Location
Wyman S441
Research Areas Discrete mathematics Graph theory Multilinear algebra Image analysis Experimental math

Edinah Gnang is an assistant professor of applied mathematics and statistics. His research interests include discrete mathematics, graph theory, multilinear algebra, image analysis, and experimental math.

Gnang is best known for his work on numerical/symbolic multilinear algebra and enumerative combinatorics. He successfully developed the first formulation and constructive proof of existence of a hypermatrix spectral decomposition theorem, first conjectured in the 90s by Prabir Bhattacharya. He is currently working to highlight combinatorial, numerical, and various other algorithmic applications of the algebra of hypermatrices. This area of study has applications in signal analysis, medical imaging, and machine learning.

His research in the field of enumerative combinatorics centers on the complexity of expressing solutions to systems of algebraic equations. Gnang and his colleagues have initiated a systematic study of enumerative and algorithmic aspects of arithmetic formulas. These works have led to the development of optimal algorithms for recursively constructing canonical arithmetic formula encodings, as well as a procedure for efficiently sampling and determining minimal size arithmetic formulas.

Gnang’s most recent work aims to bridge the gap between extending classical linear algebra numerical algorithms to hypermatrices and determining the complexity of expressing solutions to non-linear systems of equations. His research has been funded by Applied Physics Laboratory (APL) and the National Science Foundation. He is the recipient of a Spira Teaching Award for excellence in undergraduate teaching from Purdue University and a Professor Joel Dean Award for excellence in teaching from JHU. He was also awarded a Rutgers University Integrated Graduate Traineeships in Perceptual Science.

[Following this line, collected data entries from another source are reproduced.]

(** Changes at an index whose session has another address do no harm. *)
Lemma serves_alter es sessions i s f :
  serves es sessions → sessions !! i = Some s → ks_address s ∉ es →
  (∀ j, j ≠ i → f !! j = sessions !! j) → serves es f.
Proof using.
  intros Hes Hi Hn Hf k e Hk. destruct (Hes k e Hk) as (t & Ht & He). exists t. split; [|done].
  rewrite Hf; [done|]. intros <-. apply Hn. rewrite Hi in Ht. injection Ht as ->. rewrite He.
  by eapply list_elem_of_lookup_2.
Qed.

Lemma restart_sessions_serves ns pre sessions next_id :
  Forall (λ n, kv_port network is_tls n ≠ 0) ns → NoDup (pre ++ kv_endpoints ns) → serves pre sessions →
  serves (pre ++ kv_endpoints ns)
    (restart_sessions network is_tls ns (zsize pre) (zsize pre) sessions next_id).
Proof using.
  intros Hkv. revert pre sessions next_id.
  induction Hkv as [|n ns Hn Hkv IH]; intros pre sessions next_id Hnd Hpre; [by rewrite app_nil_r|].
  set (e := (kv_host network n, kv_port network is_tls n)).
  assert (Hlen : kv_endpoints (n :: ns) = e :: kv_endpoints ns)
    by (unfold kv_endpoints; simpl; by rewrite decide_False).
  rewrite Hlen, cons_middle, app_assoc in *. cbn [restart_sessions]. rewrite decide_False by done.
  assert (He : e ∉ pre).
  { apply NoDup_app in Hnd as (Hnd & _ & _). apply NoDup_app in Hnd as (_ & Hd & _).
    intros Hin. by apply (Hd _ Hin), list_elem_of_singleton. }
  assert (Hz : zsize pre + 1 = zsize (pre ++ [e])) by (rewrite zsize_app; done).
  destruct (find_session _ _ sessions) as [[found s]|] eqn:Hf.
  - apply find_session_Some in Hf as [Hi Ha]. rewrite Hz. apply IH; [done|].
    case_decide as Hd.
    + subst found. intros k x Hk. apply lookup_app_Some in Hk as [Hk|[Hle Hk]]; [by apply Hpre|].
      apply list_lookup_singleton_Some in Hk as [Hk <-]. exists s. split; [|done].
      unfold zsize in Hi. rewrite <-Hi. f_equal. lia.
    + assert (Hs : ks_address s ∉ pre) by (by rewrite Ha).
      destruct (sessions !! zsize pre) as [current|] eqn:Hc.
      * apply serves_insert; [|done..]. eapply serves_alter; [exact Hpre|exact Hi|done|].
        intros j Hj. by rewrite lookup_insert_ne.
      * rewrite delete_insert_ne by done. apply serves_insert; [|done..].
        eapply serves_alter; [exact Hpre|exact Hi|done|]. intros j Hj. by rewrite lookup_delete_ne.
  - rewrite Hz. apply IH; [done|]. by apply serves_insert.
Qed.

(** Restarted sessions follow the configuration when every node is a
    data node.  If all nodes offer the key-value service at different
    addresses, [restart_sessions] leaves, from any sessions, the session with
    index [k] for the [k]-th server. *)
Theorem restart_sessions_all_kv ns sessions next_id :
  Forall (λ n, kv_port network is_tls n ≠ 0) ns → NoDup (kv_endpoints ns) →
  ∀ k e, kv_endpoints ns !! k = Some e →
    ∃ s, restart_sessions network is_tls ns 0 0 sessions next_id !! Z.of_nat k = Some s ∧ ks_address s = e.
Proof using.
  intros Hkv Hnd. apply (restart_sessions_serves ns [] sessions next_id); [done..|]. by intros k e.
Qed.

(** Restarted sessions are misplaced behind other nodes.  After a node
    without the key-value service, [restart_sessions] stores a new session
    under the index of its node instead of the index of the server, where
    [update_config] stores it: server 0 has no session, and a session waits
    under an index that is no server. *)
Theorem restart_sessions_misplaced n0 n1 next_id :
  kv_port network is_tls n0 = 0 → kv_port network is_tls n1 ≠ 0 →
  let s := KvSession next_id (kv_host network n1) (kv_port network is_tls n1) in
  restart_sessions network is_tls [n0; n1] 0 0 ∅ next_id = {[1 := s]} ∧
  assign_sessions network is_tls false [n0; n1] 0 ∅ ∅ next_id = (∅, {[0 := s]}, S next_id) ∧
  kv_endpoints [n0; n1] = [ks_address s].
Proof using.
  intros H0 H1 s. cbn [restart_sessions assign_sessions]. unfold kv_endpoints. simpl.
  rewrite !(decide_True _ _ H0), !(decide_False _ _ H1). done.
Qed.
End bucket_proofs.

Definition kv_node (host : bytes) (port : Z) : node :=
  Node false 0 host (set_kv_port no_ports port) no_ports ∅ [] [].
Definition two_servers : configuration :=
  Configuration (Some 1) (Some 1) None [default_node; kv_node [97] 11210; kv_node [98] 11210] (Some [[0]]) Capability.no_capabilities false.

Lemma update_config_sessions_witness :
  let old : gmap Z kv_session := {[0 := KvSession 0 [98] 11210; 1 := KvSession 1 [99] 11210]} in
  let '(stored, sessions', dropped) := update_config name_default false false two_servers None old 2 in
  stored = Some two_servers ∧
  (∀ k e, kv_endpoints name_default false (nodes two_servers) !! k = Some e →
     ∃ s, sessions' !! Z.of_nat k = Some s ∧ ks_address s = e) ∧
  (∀ i, ¬ 0 ≤ i < zsize (kv_endpoints name_default false (nodes two_servers)) → sessions' !! i = None) ∧
  (∀ i s, old !! i = Some s → dropped !! i = Some s ∨ ∃ j, sessions' !! j = Some s).
Proof. intros old. by apply (update_config_sessions name_default false two_servers None old 2). Defined.

Lemma restart_sessions_all_kv_witness :
  let ns := [kv_node [97] 11210; kv_node [98] 11210] in
  let old : gmap Z kv_session := {[0 := KvSession 0 [98] 11210; 1 := KvSession 1 [97] 11210]} in
  ∃ s, restart_sessions name_default false ns 0 0 old 2 !! Z.of_nat 1 = Some s ∧ ks_address s = ([98], 11210).
Proof.
  intros ns old. apply (restart_sessions_all_kv name_default false ns old 2); [by repeat constructor| |done].
  apply (bool_decide_unpack _). by vm_compute.
Defined.

Lemma restart_sessions_misplaced_witness :
  let s := KvSession 0 [97] 11210 in
  restart_sessions name_default false [default_node; kv_node [97] 11210] 0 0 ∅ 0 = {[1 := s]} ∧
  assign_sessions name_default false false [default_node; kv_node [97] 11210] 0 ∅ ∅ 0 = (∅, {[0 := s]}, 1%nat) ∧
  kv_endpoints name_default false [default_node; kv_node [97] 11210] = [ks_address s].
Proof. intros s. by apply (restart_sessions_misplaced name_default false default_node (kv_node [97] 11210) 0). Defined.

Gnang earned his B.S. degree in mathematics and physics from the University of Montreal in 2005 and his Ph.D. in computer science from Rutgers University in 2013. From 2013 to 2014, he held a joint postdoctorate position at the Institute for Advanced Study and the Princeton University Center for Computational Intractability. He joined Johns Hopkins in 2017 after spending three years at Purdue University as a Golomb Visiting Assistant Professor of Mathematics.